Collective Brands (NYSE: PSS), operator of Payless ShoeSource and owner of the Stride Rite brand, reported Q1 earnings on Wednesday. Revenues increased 28% to $932 million. Pretty cool increase. Adjusting earnings per share for a litigation charge and an inventory issue, net income came in at $0.71 per share versus the $0.59 per share booked a year ago.
That's decent growth, but there are a couple things to consider here. First, the top line wasn't fully organic, as it includes the Stride Rite acquisition (remember that Payless ShoeSource bought out Stride Rite and became Collective Brands). Second, same-store sales did not confirm any sort of underlying healthy trend. Comps declined a nasty 6.5%. So, even though earnings expectations were beat by a wide margin according to MarketWatch (analysts seemed to think the shoe concern would do about $0.56 per share), I'm not fully impressed.

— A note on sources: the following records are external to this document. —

(* ===== verification/Rollback.v ===== *)
(** Rolling blocks back: one block ([disconnectBlock]) and a range of blocks
    ([DisconnectBlockRangeBitcoinType]). *)

From S2P Require Import Prelude Codec Parser Golomb TxAddr Balance IndexCodec Store Scan Assets Connect Ledger ConnectCorrect ConnectIndex BlockRows ConnectStore Chain Disconnect DisconnectCorrect DisconnectStore.

Local Open Scope Z_scope.

Section Rollback.
Context {V : Vlq} {VL : VlqLaws V} {P : ChainParser} {IX : IndexOpts} {K : KV} {KL : KVLaws K}
  {W : AssetWire} {WL : AssetWireLaws W} {E : AssetEnv W}.
Implicit Types (d : DB K) (cache : option (gmap Z (Asset W))).

(** ** The range: all undo data is read before anything is written *)

(** The undo data of a range of heights. *)
Definition undo_rows d (lower : Z) (bss : list (list blockTxs)) : Prop :=
  forall i bts, bss !! i = Some bts -> getBlockTxs d (lower + Z.of_nat i) = Ok bts /\ bts <> [].

Lemma readBlockTxs_prefix d lower higher bss : forall rest fuel pre,
  0 <= lower -> higher < 2 ^ 32 - 1 -> undo_rows d (lower + zlen pre) bss ->
  lower + zlen pre + zlen bss <= higher + 1 -> zlen rest = zlen bss + (higher + 1 - (lower + zlen pre + zlen bss)) ->
  (length bss <= fuel)%nat ->
  readBlockTxs fuel d lower higher (lower + zlen pre) (pre ++ rest) =
  readBlockTxs (fuel - length bss) d lower higher (lower + zlen pre + zlen bss) (pre ++ bss ++ drop (length bss) rest).
Proof.
  induction bss as [|bts bss IH]; intros rest fuel pre Hl Hh Hrows Hle Hrest Hf.
  - rewrite zlen_nil, Z.add_0_r. cbn [length app]. by rewrite Nat.sub_0_r, drop_0.
  - destruct fuel as [|f]; [cbn in Hf; lia|]. cbn [length] in *. rewrite zlen_cons in *.
    pose proof (zlen_nonneg bss). pose proof (zlen_nonneg pre). cbn [readBlockTxs].
    destruct (Hrows 0%nat bts eq_refl) as [Hg Hne]. rewrite Z.add_0_r in Hg.
    destruct (Z.leb_spec (lower + zlen pre) higher); [|lia]. rewrite Hg. cbn [rbind].
    destruct (Z.eqb_spec (zlen bts) 0) as [E0|_]; [by apply zlen_0 in E0|].
    destruct rest as [|r rest]; [rewrite zlen_nil in Hrest; lia|]. rewrite zlen_cons in Hrest.
    unfold setBlock. rewrite u32_id by (unfold is_u32; lia).
    replace (lower + zlen pre - lower) with (zlen pre) by lia. rewrite zlen_app, zlen_cons. pose proof (zlen_nonneg rest).
    destruct (Z.ltb_spec (zlen pre) (zlen pre + (1 + zlen rest))); [|lia]. cbn [rbind].
    replace (Z.to_nat (zlen pre)) with (length pre + 0)%nat by (unfold zlen; lia). rewrite insert_app_r. cbn [insert list_insert].
    rewrite u32_id by (unfold is_u32; lia).
    specialize (IH rest f (pre ++ [bts])). replace (zlen (pre ++ [bts])) with (zlen pre + 1) in IH by (by rewrite zlen_app).
    replace (lower + (zlen pre + 1)) with (lower + zlen pre + 1) in IH by lia.
    rewrite <- !app_assoc in IH. cbn [app] in IH. cbn [drop app].
    rewrite IH; [f_equal; lia|done|done| |lia|lia|lia].
    intros i b Hi. replace (lower + zlen pre + 1 + Z.of_nat i) with (lower + zlen pre + Z.of_nat (S i)) by lia. by apply Hrows.
Qed.

Lemma length_range lower higher : 0 <= lower -> higher < 2 ^ 32 - 1 -> lower <= higher ->
  length (replicate (Z.to_nat (u32 (higher - lower + 1))) (@nil blockTxs)) = Z.to_nat (higher - lower + 1).
Proof. intros. by rewrite length_replicate, u32_id by (unfold is_u32; lia). Qed.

And let's go back to that litigation thing. The earnings release discusses the risk involved with an unfavorable ruling vis-a-vis the retailer's battle with Adidas. That's another strike against the company for me. From a price-action perspective, Collective Brands' stock has been rather weak as of late, and it currently sits much closer to the 52-week low than it does to the 52-week high.
I see no reason to think of Collective Brands as an investment. The economic slowdown will lead to increased competition, and the litigation surrounding this entity is not attractive at all. Consumers have a lot of choices for shoe purchases, they can go to Wal-Mart (NYSE: WMT), Kohl's (NYSE: KSS), Foot Locker (NYSE: FL) and other places. Actually, I use Payless exclusively for my footwear needs. I will not, however, use the company for my investment portfolio.
Disclosure: I don't own any of the companies mentioned here; positions can change at any time.